My new television obsession is Army Wives. A show about 4 women - 3 wives of soldiers and one a soldier - and their families. It's been a huge hit on the Lifetime network for years now, and I refused to watch it until recently I decided to give the first episode a shot (since Netflix recommended it and all 5 seasons were available). I was in love with the show from the moment I hit play.

In tonight's episode, Nicole, a captain in Intelligence and her fiance Charlie (short for Charlotte) have trouble deciding the best way to tell Nicole's mom, who will be visiting to see Nicole be awarded a Bronze Star, that they are engaged. It's been made clear from previous episodes that Nicole's mom is aware that she is gay but is unwilling to accept it and in this episode, Charlie shares that Nicole's mom calls her "Nicole's roommate."

If you've watched enough television drama you can probably guess what happened. Nicole promised to tell her mom, and when it appeared that she wouldn't, Charlie blurted it out leaving Nicole and her mom very upset.

Charlie's character is "colorful" to use her own words and so aside from the real human stuff involved her, it reasoned that she would pull something like that. I thought Nicole was a bit short-sighted to not recognize that this might happen and take steps to prevent it.

That being said, Charlie didn't give Nicole any time to tell her mom. In fact, her mom had just arrived when Charlie got antsy and shared the big news. I thought that was a bit rude.

I do things in my own time. Call it hardheaded or stubborn or whatever, but I don't do anything (well, most anything) until I'm good and ready.

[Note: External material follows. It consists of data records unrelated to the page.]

Lemma receive_reached : inv r.
Proof. by apply (receive_reachable_inv id (FlowControl.NewStreamFlowController w mw sw, conn)); [apply new_stream_flow|..]. Qed.

Lemma out_pos : blen (out r) = readPos (st r) /\ readPos (st r) <= qpos (st r).
Proof.
  pose proof (i_ok _ receive_reached) as K. destruct (v_out _ _ _ _ K) as [-> Hp]. split; [unfold blen; rewrite FrameSorter.length_stream; lia|].
  destruct (currentFrame (st r)) as [f|] eqn:Ef; [destruct (v_frame _ _ _ _ K f Ef) as (_ & ? & ->); lia|by rewrite (v_noframe _ _ _ _ K Ef)].
Qed.

Lemma read_covered x : 0 <= x < blen (out r) -> covered (got r) x.
Proof.
  intros Hx. destruct out_pos as [Ho Hq]. pose proof receive_reached as I. pose proof (v_queue _ _ _ _ (i_ok _ I)) as Q.
  pose proof (FrameSorter.read_lt_max str _ Q) as Hlt. fold (qpos (st r)) in Hlt.
  apply dec_stable. rewrite <- (i_got _ I x) by lia. intros Hm. apply (FrameSorter.inv_after _ _ Q) in Hm. fold (qpos (st r)) in Hm. lia.
Qed.

(** C15: a receive stream delivers what the peer sent.  Whatever frames of the stream
    that end below the largest offset arrive, in whatever order and however often, and
    whatever the application does, with one [Read] or [Peek] at a time,
    as long as no frame made the connection fail,
    no operation panics; the bytes read are a beginning of the peer's stream and all
    of them arrived; on a stream that was not cancelled locally the end is reported
    only after a frame that ends the stream, at the position it gives (after a local
    cancellation it may be reported without one, see [cancelled_read_reports_eof]);
    and every buffer of a frame that arrived before a local cancellation is released
    once, or still in use.  The buffers of later frames are not put back. *)
Theorem receive_stream_correct :
  (forall e, guard str r e -> exists r', exec r e = Ok r') /\
  out r = FrameSorter.stream str 0 (length (out r)) /\ (forall x, 0 <= x < blen (out r) -> covered (got r) x) /\
  (eof r = true -> cancelledLocally (st r) = false -> exists f, f ∈ got r /\ Fin f = true /\ Offset f + blen (Data f) = blen (out r)) /\
  released r ++ held (st r) ++ FrameSorter.cbs (FrameSorter.queue (frameQueue (st r))) ≡ₚ handed r.
Proof.
  pose proof receive_reached as I. pose proof (i_ok _ I) as K. destruct out_pos as [Ho Hq].
  split; [intros e Hg; destruct (receive_exec_inv r e I Hg) as (r' & ? & _); eauto|].
  split; [destruct (v_out _ _ _ _ K) as [Hv _]; rewrite Hv at 1; f_equal; unfold blen in Ho; lia|]. split; [apply read_covered|].
  split; [|apply K]. intros He Hl. destruct (i_eof _ I He) as [H1 H2]. destruct (i_last _ I H1) as [?|(f & ? & ? & ?)]; [unfold local in *; congruence|].
  exists f. split_and!; [done|done|]. rewrite Ho, (v_noframe _ _ _ _ K H2), (proj2 (v_last _ _ _ _ K H1)). done.
Qed.

(** What a [Read] returns.  It returns the bytes of the stream that follow those
    read before, at least one unless the buffer is empty or there is an error; EOF
    only at the end of the stream, a cancellation only when the stream was cancelled;
    and it waits only when the next byte has not arrived and the end was not reached. *)
Theorem receive_stream_read clock n :
  exists s' calls w ns, Read (st r) clock n = Ok (s', calls, w, ns) /\
    match w with
    | RReturn d err => d = FrameSorter.stream str (blen (out r)) (length d) /\ read_post (st r) s' n d err /\
        (err = Some EOF -> finalOffset (st r) = blen (out r) + blen d)
    | RBlocked => ~ covered (got r) (blen (out r)) /\ cancelledLocally (st r) = false /\ closeForShutdownErr (st r) = None /\
        (finalOffset (st r) = blen (out r) -> cancelledRemotely (st r) = true)
    end.
Proof.
  pose proof receive_reached as I. pose proof (i_ok _ I) as K. destruct out_pos as [Ho Hq].
  destruct (readImpl_ok clock n (st r) _ _ _ K) as (s' & u & calls & w' & Hread & Hs & Hw' & _). unfold Read. rewrite Hread. cbn [mbind res_bind].
  destruct w' as [d err|]; cbn [read_end].
  - destruct Hw' as [K' Hpost].
    assert (Hd : d = FrameSorter.stream str (blen (out r)) (length d) /\ readPos s' = blen (out r) + blen d).
    { destruct (v_out _ _ _ _ K) as [Hv _], (v_out _ _ _ _ K') as [Hv' Hp']. pose proof (f_equal length Hv') as Hlen. rewrite length_app, FrameSorter.length_stream in Hlen.
      assert (Hpos : readPos s' = blen (out r) + blen d) by (unfold blen in *; lia). split; [|done]. rewrite Hpos in Hv'.
      rewrite Z2Nat.inj_add, FrameSorter.stream_app in Hv' by apply blen_nonneg. unfold blen in Hv'. rewrite !Nat2Z.id in Hv'.
      apply app_inj_1 in Hv' as [_ Hv']; [|by rewrite FrameSorter.length_stream]. exact Hv'. }
    assert (Heof : err = Some EOF -> finalOffset (st r) = blen (out r) + blen d).
    { intros ->. destruct Hpost as [_ [[H1 H2] _]]. rewrite <- (proj2 Hd), (v_noframe _ _ _ _ K' H2), (proj2 (v_last _ _ _ _ K' H1)). symmetry. apply Hs. }
    destruct Hd as [Hd _]. destruct (newly_cases s') as [[-> _]|[-> _]]; eexists _, _, _, _; (split; [reflexivity|]); (split; [exact Hd|]); (split; [exact Hpost|exact Heof]).
  - destruct Hw' as [K' (H1 & H2 & H3 & H4 & H5 & H6 & H7)]. eexists _, _, _, _. split; [reflexivity|].
    assert (Hpos : readPos s' = readPos (st r)).
    { destruct (v_out _ _ _ _ K) as [Hv ?], (v_out _ _ _ _ K') as [Hv' ?]. rewrite Hv in Hv'. apply (f_equal length) in Hv'. rewrite !FrameSorter.length_stream in Hv'. lia. }
    unfold missing, local in *. destruct Hs. rewrite sm_gaps0, Hpos, <- Ho in H3. rewrite sm_final0, sm_remote0, Hpos, <- Ho in H4. rewrite sm_local0 in H5. rewrite sm_shutdown0 in H7.
    pose proof (FrameSorter.read_lt_max str _ (v_queue _ _ _ _ K)) as Hlt. fold (qpos (st r)) in Hlt. pose proof (blen_nonneg (out r)).
    split_and!; [apply (i_got _ I); [llia|done]|by destruct (cancelledLocally (st r))|done|]. intros Hf. rewrite Hf in H4. rewrite Z.leb_refl in H4. by destruct (cancelledRemotely (st r)).
Qed.


(** No lost wake-up.  A [Read] that waits has its wake-up pending as soon as the
    next byte arrived, the end of the stream was reached, the connection was closed,
    or the application cancelled a stream the peer has not reset. *)
Theorem receive_stream_wakes n :
  waiting r = Some (CRead, n) ->
  covered (got r) (blen (out r)) \/ finalOffset (st r) = blen (out r) /\ cancelledRemotely (st r) = false \/ closeForShutdownErr (st r) <> None \/
  cancelledLocally (st r) = true /\ cancelledRemotely (st r) = false -> readChan (st r) = true.
Proof.
  intros Hn Hx. pose proof receive_reached as I. pose proof (i_ok _ I) as K. destruct out_pos as [Ho Hq]. apply (i_wake _ I n Hn). rewrite <- Ho.
  pose proof (FrameSorter.read_lt_max str _ (v_queue _ _ _ _ K)) as Hlt. fold (qpos (st r)) in Hlt. pose proof (blen_nonneg (out r)).
  destruct Hx as [Hc|[[Hf Hre]|[?|?]]]; [left|right; left; rewrite Hf, Hre, Z.leb_refl; done|auto|auto]. intros Hm. apply (i_got _ I) in Hm; [done|lia].
Qed.

End theorems.

(** ** A read that nobody wakes *)

(** The stream was reset by the peer and then cancelled, and no wake-up is pending. *)
Definition sleeps (s : ReceiveStream) : Prop :=
  readChan s = false /\ deadline s = 0 /\ cancelledLocally s = true /\ cancelledRemotely s = true.
(* ===== verification/StreamTransfer.v ===== *)
(** * A stream from end to end

    The send stream of one endpoint and the receive stream of the other, with a
    network between them that loses, reorders and repeats frames: what is read is
    what was written, and what was acknowledged has arrived.  This composes
    [SendStream] and [ReceiveStream], which compose the frames, the flow controllers
    and the frame sorter. *)

From Stdlib Require Import ZifyBool.
From stdpp Require Import gmap.
From S2P Require Import Prelude GoBytes Varint Wire Frames FlowControl FrameSorter SendStream SendSafety ReceiveStream ReceiveSafety.
Local Open Scope Z_scope.

Module StreamTransfer.
Import Frames.

Section transfer.
Context {F : Type} {SF : SendFlow F} {FL : SendFlowLaws F}.

(** [delivered] are the frames that arrived, in order; [announced] the resets that
    were sent. *)
Record link := mkLink { snd : @SendStream.run F; rcv : ReceiveStream.run; delivered : list StreamFrame; announced : list ResetStreamFrame }.

(** The events of the receiver that are not frames of the peer. *)
Definition inner (e : ReceiveStream.event) : Prop := match e with ReceiveStream.RFrame _ _ _ | ReceiveStream.RReset _ _ => False | _ => True end.

(** A frame is acknowledged only after it arrived, and the peer gets no more credit
    than the receiver granted. *)
Definition honest (l : link) (e : @SendStream.event F) : Prop :=
  match e with
  | SendStream.EAck i => forall f, SendStream.inflight (snd l) !! i = Some f -> f ∈ delivered l
  | SendStream.EWindow n => n <= FlowControl.receiveWindow (ReceiveSafety.fl (ReceiveStream.st (rcv l)))
  | _ => True
  end.

Definition any_byte : Z -> Byte.byte := fun _ => Byte.x00.

(** A step: of the sender, of the receiver, the arrival of a frame that was sent at
    some time, or the arrival of a reset that was sent at some time.  Streams stay
    below the largest offset. *)
Inductive step (l : link) : link -> Prop :=
| step_send e s' :
    SendStream.guard (snd l) e -> honest l e -> SendStream.exec (snd l) e = Ok s' ->
    step l (mkLink s' (rcv l) (delivered l)
              (announced l ++ match e with SendStream.EControl => drop (length (SendStream.resets (snd l))) (SendStream.resets s') | _ => [] end))
| step_receive e r' :
    inner e -> ReceiveStream.guard any_byte (rcv l) e -> ReceiveStream.exec (rcv l) e = Ok r' -> step l (mkLink (snd l) r' (delivered l) (announced l))
| step_deliver f id now r' :
    ReceiveStream.failed (rcv l) = None -> f ∈ SendStream.frames (snd l) -> Offset f + blen (Data f) < MaxByteCount -> id ∉ ReceiveStream.handed (rcv l) ->
    ReceiveStream.exec (rcv l) (ReceiveStream.RFrame f id now) = Ok r' -> step l (mkLink (snd l) r' (delivered l ++ [f]) (announced l))
| step_reset f now r' :
    ReceiveStream.failed (rcv l) = None -> f ∈ announced l -> 0 <= ReliableSize f <= FinalSize f -> FinalSize f < MaxByteCount ->
    ReceiveStream.exec (rcv l) (ReceiveStream.RReset f now) = Ok r' -> step l (mkLink (snd l) r' (delivered l) (announced l)).

Section run.
Context (id : Z) (c : F) (supports : bool) (w mw sw : Z) (conn : FlowControl.baseFlowController).
Lemma rtt_estimates_bounded_witness :
  let r' := samples NewRTTStats [(60000000, 0); (80000000, 25000000); (40000000, 1000000)] in
  smoothedRTT r' = 59687000 /\ 39980000 <= smoothedRTT r' <= 80000000.
Proof.
  split; [vm_compute; reflexivity|].
  destruct (rtt_estimates_bounded 40000000 80000000 60000000 0 [(80000000, 25000000); (40000000, 1000000)] NewRTTStats
    eq_refl ltac:(done) ltac:(done) ltac:(repeat constructor; cbn; lia) eq_refl ltac:(done)) as (_ & _ & H & _).
  exact H.
Defined.

End RttStats.
(* ===== verification/SentHistory.v ===== *)
(** * Sent packets: numbers, history and lost packets
    (src/quicfork/internal/ackhandler/packet.go, sent_packet_history.go,
    packet_number_generator.go, lost_packet_tracker.go)

    The history of a packet number space is a slice with a nil entry for every
    number that is no longer tracked, starting at the first tracked packet.  It
    is shown to refine a finite map from numbers to packets, sorted by number.
    The pool of packets is left out: a packet is returned to it only once
    nothing refers to it. *)

From Stdlib Require Import ZifyBool.
From stdpp Require Import sorting.
From S2P Require Import Prelude GoBytes Varint Wire AckFrame Frames FrameParser.
Local Open Scope Z_scope.

Module SentHistory.

Definition InvalidPacketNumber : Z := -1.
Definition maxSkippedPackets : nat := 4.

(** ** Packets (packet.go, frame.go) *)

(** A frame with the handler that is told of its fate; a handler is known by a
    number, nil is [None]. *)
Record Frame := mkFrame { fr_Frame : FrameParser.Frame; fr_Handler : option Z }.
Record StreamFrame := mkStreamFrame { sf_Frame : Frames.StreamFrame; sf_Handler : option Z }.

(** [EncryptionLevel] 0, of the entry that stands for a path probe, is [None]. *)
Record packet := mkPacket {
  SendTime : Z;
  StreamFrames : list StreamFrame; Frames_ : list Frame;
  LargestAcked : Z; Length : Z; EncryptionLevel : option FrameParser.EncryptionLevel;
  IsPathMTUProbePacket : bool; includedInBytesInFlight : bool; isPathProbePacket : bool }.

Definition IsAckEliciting (p : packet) : bool :=
  (0 <? length (StreamFrames p))%nat || (0 <? length (Frames_ p))%nat.

Definition Outstanding (p : packet) : bool :=
  negb (IsPathMTUProbePacket p) && negb (isPathProbePacket p) && IsAckEliciting p.

(** [&packet{isPathProbePacket: true}] *)
Definition probe_entry : packet := mkPacket 0 [] [] 0 0 None false false true.

(** ** The history (sent_packet_history.go) *)

Record sentPacketHistory := mkHistory {
  packets : list (option packet);
  pathProbePackets : list (Z * packet);
  skippedPackets : list Z;
  numOutstanding : Z;
  firstPacketNumber : Z; highestPacketNumber : Z }.

Definition newSentPacketHistory : sentPacketHistory :=
  mkHistory [] [] [] 0 InvalidPacketNumber InvalidPacketNumber.

Inductive herr := errNotFound (pn : Z).

Definition checkSequentialPacketNumberUse (h : sentPacketHistory) (pn : Z) : res herr sentPacketHistory :=
  if negb (highestPacketNumber h =? InvalidPacketNumber) && negb (pn =? highestPacketNumber h + 1) then Panic
  else Ok (mkHistory (packets h) (pathProbePackets h) (skippedPackets h) (numOutstanding h)
             (match packets h with [] => pn | _ => firstPacketNumber h end) pn).

Definition SkippedPacket (h : sentPacketHistory) (pn : Z) : res herr sentPacketHistory :=
  h ← checkSequentialPacketNumberUse h pn;
  let ps := match packets h with [] => [] | ps => ps ++ [None] end in
  let sk := if (length (skippedPackets h) =? maxSkippedPackets)%nat then drop 1 (skippedPackets h)
            else skippedPackets h in
  Ok (mkHistory ps (pathProbePackets h) (sk ++ [pn]) (numOutstanding h) (firstPacketNumber h) (highestPacketNumber h)).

Take, for example, carrying a purse. Let it be said I don't do girly stuff; I never have. And even as my friends began carrying a purse at young ages, I didn't see the point. Even at 16 when it was expected that I would carry a purse I didn't. All I had was a wallet (a man's trifold velcro wallet) with my license and whatever other random cards I could find to stick in it. What'd I need a purse for? I stuck the wallet in my back pocket and went on about my day.

My mother ranted for months about that. The best compromise I could come up with was not carrying the wallet which, she told me, made me look like a boy. I simply stuck my ID and money in my pocket. I just didn't see the point in carrying a purse for one item.

That is, until I did see a point and one day while out shopping with my mother I spotted a blue purse that struck my fancy, I bought it (well, my mother bought it since she was so happy I wanted one) and I've been carrying a purse (for the most part) ever since.

This thing with me carries on to the big things as well and it can be detrimental -- like not ending relationships when I know I should because I'm just not ready. I live with the consequences of my choices, however.

Ultimately, all this means that when I tell you I'm going to handle something, you need to just let me handle it. The quickest way to piss me off, is to force my hand on something that should've been left up to me to handle. It's just not fair. While I totally felt where Charlie was coming from -- not wanting her relationship with Nicole to continue to be ignored by someone important in Nicole's life -- Nicole also promised to handle it and she had a right to be left to do that with her own mother. Nicole strikes me as someone who does things in her own time and her time table just wasn't what Charlie was looking for.

I try to be clear with people who my decision my effect what my timeline is, if I have one, but often all I can do is promise that it will be done and sometimes that's gotta be enough.